**WHAT IS NEEDED**
Keeping every word in place, write out the entries that come next.

**SOURCE RECORDS**
(** * IPL prediction dashboard (app.py): a shallow embedding

    The Flask application reads two static inputs (a CSV of predicted
    rankings and a pickled classifier), substitutes fixed fallback data
    when a read fails, draws two bar charts and serves four routes.

    The Python code is embedded as a state-and-exception monad over a
    [world] that holds what the process can observe: the state of the two
    input files as the library readers see them, the reaction of the
    plotting libraries, the files under [static/], the open matplotlib
    figures and the text printed so far. *)

From Stdlib Require Import ZArith List Bool Sorted.
From Stdlib Require Import Floats.PrimFloat.
From stdpp Require Import gmap strings list.

Set Warnings "-inexact-float,-register-all".
Local Open Scope string_scope.
Local Open Scope Z_scope.

(** ** Python exceptions *)

Module Py.

(** Classes below [Exception] that the libraries used by app.py raise. *)
Inductive error_class :=
  | OSError | FileNotFoundError | PermissionError | IsADirectoryError
  | NotADirectoryError | FileExistsError
  | ValueError | UnicodeError | UnicodeDecodeError | EmptyDataError | ParserError
  | TypeError | AttributeError | LookupError | KeyError | EOFError
  | PickleError | UnpicklingError | ImportError | ModuleNotFoundError
  | MemoryError | RuntimeError
  | UserError (name : string).

Inductive pyclass :=
  | BaseException | Exception | KeyboardInterrupt | SystemExit | GeneratorExit
  | ErrorClass (c : error_class).

#[global] Instance error_class_eq_dec : EqDecision error_class.
Proof. solve_decision. Defined.

#[global] Instance pyclass_eq_dec : EqDecision pyclass.
Proof. solve_decision. Defined.

(** The direct base of an error class; [None] stands for [Exception]. *)
Definition error_base (c : error_class) : option error_class :=
  match c with
  | FileNotFoundError | PermissionError | IsADirectoryError
  | NotADirectoryError | FileExistsError => Some OSError
  | UnicodeError | EmptyDataError | ParserError => Some ValueError
  | UnicodeDecodeError => Some UnicodeError
  | KeyError => Some LookupError
  | UnpicklingError => Some PickleError
  | ModuleNotFoundError => Some ImportError
  | _ => None
  end.

Definition base (c : pyclass) : option pyclass :=
  match c with
  | BaseException => None
  | Exception | KeyboardInterrupt | SystemExit | GeneratorExit => Some BaseException
  | ErrorClass e =>
      Some (match error_base e with Some p => ErrorClass p | None => Exception end)
  end.

Fixpoint issubclass_upto (fuel : nat) (c d : pyclass) : bool :=
  if bool_decide (c = d) then true
  else match fuel with
       | O => false
       | S fuel' =>
           match base c with
           | Some p => issubclass_upto fuel' p d
           | None => false
           end
       end.

(** No class of the hierarchy is more than five steps below [BaseException]. *)
Definition issubclass (c d : pyclass) : bool := issubclass_upto 5 c d.

Record exn := mk_exn { exn_class : pyclass; exn_msg : string }.

Definition error (c : error_class) (msg : string) : exn := mk_exn (ErrorClass c) msg.

(** [str(e)], as the f-strings of the handlers format it. *)
Definition str (e : exn) : string := exn_msg e.

Inductive outcome (A : Type) :=
  | Returned (a : A)
  | Raised (e : exn).
Arguments Returned {A} a.
Arguments Raised {A} e.

(** ** Python values that reach a template or a JSON response *)

Inductive pyval :=
  | PStr (s : string)
  | PInt (z : Z)
  | PFloat (f : float)
  | PList (l : list pyval)
  | PDict (d : list (string * pyval)).

(** ** dict: insertion ordered, assignment to a present key keeps its place *)

Definition dict (V : Type) := list (string * V).

Fixpoint dict_set {V} (d : dict V) (k : string) (v : V) : dict V :=
  match d with
  | [] => [(k, v)]
  | (k', v') :: d' =>
      if String.eqb k' k then (k', v) :: d' else (k', v') :: dict_set d' k v
  end.

Fixpoint dict_get {V} (d : dict V) (k : string) : option V :=
  match d with
  | [] => None
  | (k', v') :: d' => if String.eqb k' k then Some v' else dict_get d' k
  end.

(** A dict display or comprehension inserts its items from left to right. *)
Definition dict_of_items {V} (items : list (string * V)) : dict V :=
  fold_left (fun d kv => dict_set d (fst kv) (snd kv)) items [].

Definition keys {V} (d : dict V) : list string := map fst d.
Definition values {V} (d : dict V) : list V := map snd d.

(** [d[k]] *)
Definition getitem {V} (d : dict V) (k : string) : outcome V :=
  match dict_get d k with
  | Some v => Returned v
  | None => Raised (error KeyError k)
  end.

End Py.
Export Py.

(** ** pandas *)

Module Pd.

(** A frame: its column labels and its rows in source order, one cell per
    column. *)
Record DataFrame := mk_frame { columns : list string; rows : list (list pyval) }.

Definition row_at (i : nat) (cols : list (list pyval)) : list pyval :=
  flat_map (fun col => match nth_error col i with Some x => [x] | None => [] end) cols.

(** [pd.DataFrame({label: [cells], ...})]: the columns must agree in length. *)
Definition from_dict (data : dict (list pyval)) : outcome DataFrame :=
  match data with
  | [] => Returned (mk_frame [] [])
  | (_, c0) :: _ =>
      if forallb (fun kv => Nat.eqb (length (snd kv)) (length c0)) data
      then Returned (mk_frame (keys data)
                       (map (fun i => row_at i (values data)) (seq 0 (length c0))))
      else Raised (error ValueError "All arrays must be of the same length")
  end.

(** [df.iloc[:n]] *)
Definition iloc_to (n : nat) (df : DataFrame) : DataFrame :=
  mk_frame (columns df) (firstn n (rows df)).

(** [df.to_dict('records')] *)
Definition to_dict_records (df : DataFrame) : list pyval :=
  map (fun row => PDict (dict_of_items (combine (columns df) row))) (rows df).

End Pd.
Export Pd.

(** ** The loaded model object *)

(** An entry of [feature_importances_]: [float(x)] succeeds on a number and
    raises [TypeError] on anything else. *)
Inductive element :=
  | Number (f : float)
  | NotNumber.

Definition float_ (x : element) : outcome float :=
  match x with
  | Number f => Returned f
  | NotNumber => Raised (error TypeError "float() argument must be a string or a real number")
  end.

(** What [best_model.feature_importances_] finds on the unpickled object. *)
Inductive attribute :=
  | NoAttribute
  | NotIterable
  | Vector (v : list element).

**WRITTEN REPLY**
(** * IPL prediction dashboard (app.py): a shallow embedding

    The Flask application reads two static inputs (a CSV of predicted
    rankings and a pickled classifier), substitutes fixed fallback data
    when a read fails, draws two bar charts and serves four routes.

    The Python code is embedded as a state-and-exception monad over a
    [world] that holds what the process can observe: the state of the two
    input files as the library readers see them, the reaction of the
    plotting libraries, the files under [static/], the open matplotlib
    figures and the text printed so far. *)

From Stdlib Require Import ZArith List Bool Sorted.
From Stdlib Require Import Floats.PrimFloat.
From stdpp Require Import gmap strings list.

Set Warnings "-inexact-float,-register-all".
Local Open Scope string_scope.
Local Open Scope Z_scope.

(** ** Python exceptions *)

Module Py.

(** Classes below [Exception] that the libraries used by app.py raise. *)
Inductive error_class :=
  | OSError | FileNotFoundError | PermissionError | IsADirectoryError
  | NotADirectoryError | FileExistsError
  | ValueError | UnicodeError | UnicodeDecodeError | EmptyDataError | ParserError
  | TypeError | AttributeError | LookupError | KeyError | EOFError
  | PickleError | UnpicklingError | ImportError | ModuleNotFoundError
  | MemoryError | RuntimeError
  | UserError (name : string).

Inductive pyclass :=
  | BaseException | Exception | KeyboardInterrupt | SystemExit | GeneratorExit
  | ErrorClass (c : error_class).

#[global] Instance error_class_eq_dec : EqDecision error_class.
Proof. solve_decision. Defined.

#[global] Instance pyclass_eq_dec : EqDecision pyclass.
Proof. solve_decision. Defined.

(** The direct base of an error class; [None] stands for [Exception]. *)
Definition error_base (c : error_class) : option error_class :=
  match c with
  | FileNotFoundError | PermissionError | IsADirectoryError
  | NotADirectoryError | FileExistsError => Some OSError
  | UnicodeError | EmptyDataError | ParserError => Some ValueError
  | UnicodeDecodeError => Some UnicodeError
  | KeyError => Some LookupError
  | UnpicklingError => Some PickleError
  | ModuleNotFoundError => Some ImportError
  | _ => None
  end.

Definition base (c : pyclass) : option pyclass :=
  match c with
  | BaseException => None
  | Exception | KeyboardInterrupt | SystemExit | GeneratorExit => Some BaseException
  | ErrorClass e =>
      Some (match error_base e with Some p => ErrorClass p | None => Exception end)
  end.

Fixpoint issubclass_upto (fuel : nat) (c d : pyclass) : bool :=
  if bool_decide (c = d) then true
  else match fuel with
       | O => false
       | S fuel' =>
           match base c with
           | Some p => issubclass_upto fuel' p d
           | None => false
           end
       end.

(** No class of the hierarchy is more than five steps below [BaseException]. *)
Definition issubclass (c d : pyclass) : bool := issubclass_upto 5 c d.

Record exn := mk_exn { exn_class : pyclass; exn_msg : string }.

Definition error (c : error_class) (msg : string) : exn := mk_exn (ErrorClass c) msg.

(** [str(e)], as the f-strings of the handlers format it. *)
Definition str (e : exn) : string := exn_msg e.

Inductive outcome (A : Type) :=
  | Returned (a : A)
  | Raised (e : exn).
Arguments Returned {A} a.
Arguments Raised {A} e.

(** ** Python values that reach a template or a JSON response *)

Inductive pyval :=
  | PStr (s : string)
  | PInt (z : Z)
  | PFloat (f : float)
  | PList (l : list pyval)
  | PDict (d : list (string * pyval)).

(** ** dict: insertion ordered, assignment to a present key keeps its place *)

Definition dict (V : Type) := list (string * V).

Fixpoint dict_set {V} (d : dict V) (k : string) (v : V) : dict V :=
  match d with
  | [] => [(k, v)]
  | (k', v') :: d' =>
      if String.eqb k' k then (k', v) :: d' else (k', v') :: dict_set d' k v
  end.

Fixpoint dict_get {V} (d : dict V) (k : string) : option V :=
  match d with
  | [] => None
  | (k', v') :: d' => if String.eqb k' k then Some v' else dict_get d' k
  end.

(** A dict display or comprehension inserts its items from left to right. *)
Definition dict_of_items {V} (items : list (string * V)) : dict V :=
  fold_left (fun d kv => dict_set d (fst kv) (snd kv)) items [].

Definition keys {V} (d : dict V) : list string := map fst d.
Definition values {V} (d : dict V) : list V := map snd d.

(** [d[k]] *)
Definition getitem {V} (d : dict V) (k : string) : outcome V :=
  match dict_get d k with
  | Some v => Returned v
  | None => Raised (error KeyError k)
  end.

End Py.
Export Py.

(** ** pandas *)

Module Pd.

(** A frame: its column labels and its rows in source order, one cell per
    column. *)
Record DataFrame := mk_frame { columns : list string; rows : list (list pyval) }.

Definition row_at (i : nat) (cols : list (list pyval)) : list pyval :=
  flat_map (fun col => match nth_error col i with Some x => [x] | None => [] end) cols.

(** [pd.DataFrame({label: [cells], ...})]: the columns must agree in length. *)
Definition from_dict (data : dict (list pyval)) : outcome DataFrame :=
  match data with
  | [] => Returned (mk_frame [] [])
  | (_, c0) :: _ =>
      if forallb (fun kv => Nat.eqb (length (snd kv)) (length c0)) data
      then Returned (mk_frame (keys data)
                       (map (fun i => row_at i (values data)) (seq 0 (length c0))))
      else Raised (error ValueError "All arrays must be of the same length")
  end.

(** [df.iloc[:n]] *)
Definition iloc_to (n : nat) (df : DataFrame) : DataFrame :=
  mk_frame (columns df) (firstn n (rows df)).

(** [df.to_dict('records')] *)
Definition to_dict_records (df : DataFrame) : list pyval :=
  map (fun row => PDict (dict_of_items (combine (columns df) row))) (rows df).

End Pd.
Export Pd.

(** ** The loaded model object *)

(** An entry of [feature_importances_]: [float(x)] succeeds on a number and
    raises [TypeError] on anything else. *)
Inductive element :=
  | Number (f : float)
  | NotNumber.

Definition float_ (x : element) : outcome float :=
  match x with
  | Number f => Returned f
  | NotNumber => Raised (error TypeError "float() argument must be a string or a real number")
  end.

(** What [best_model.feature_importances_] finds on the unpickled object. *)
Inductive attribute :=
  | NoAttribute
  | NotIterable
  | Vector (v : list element).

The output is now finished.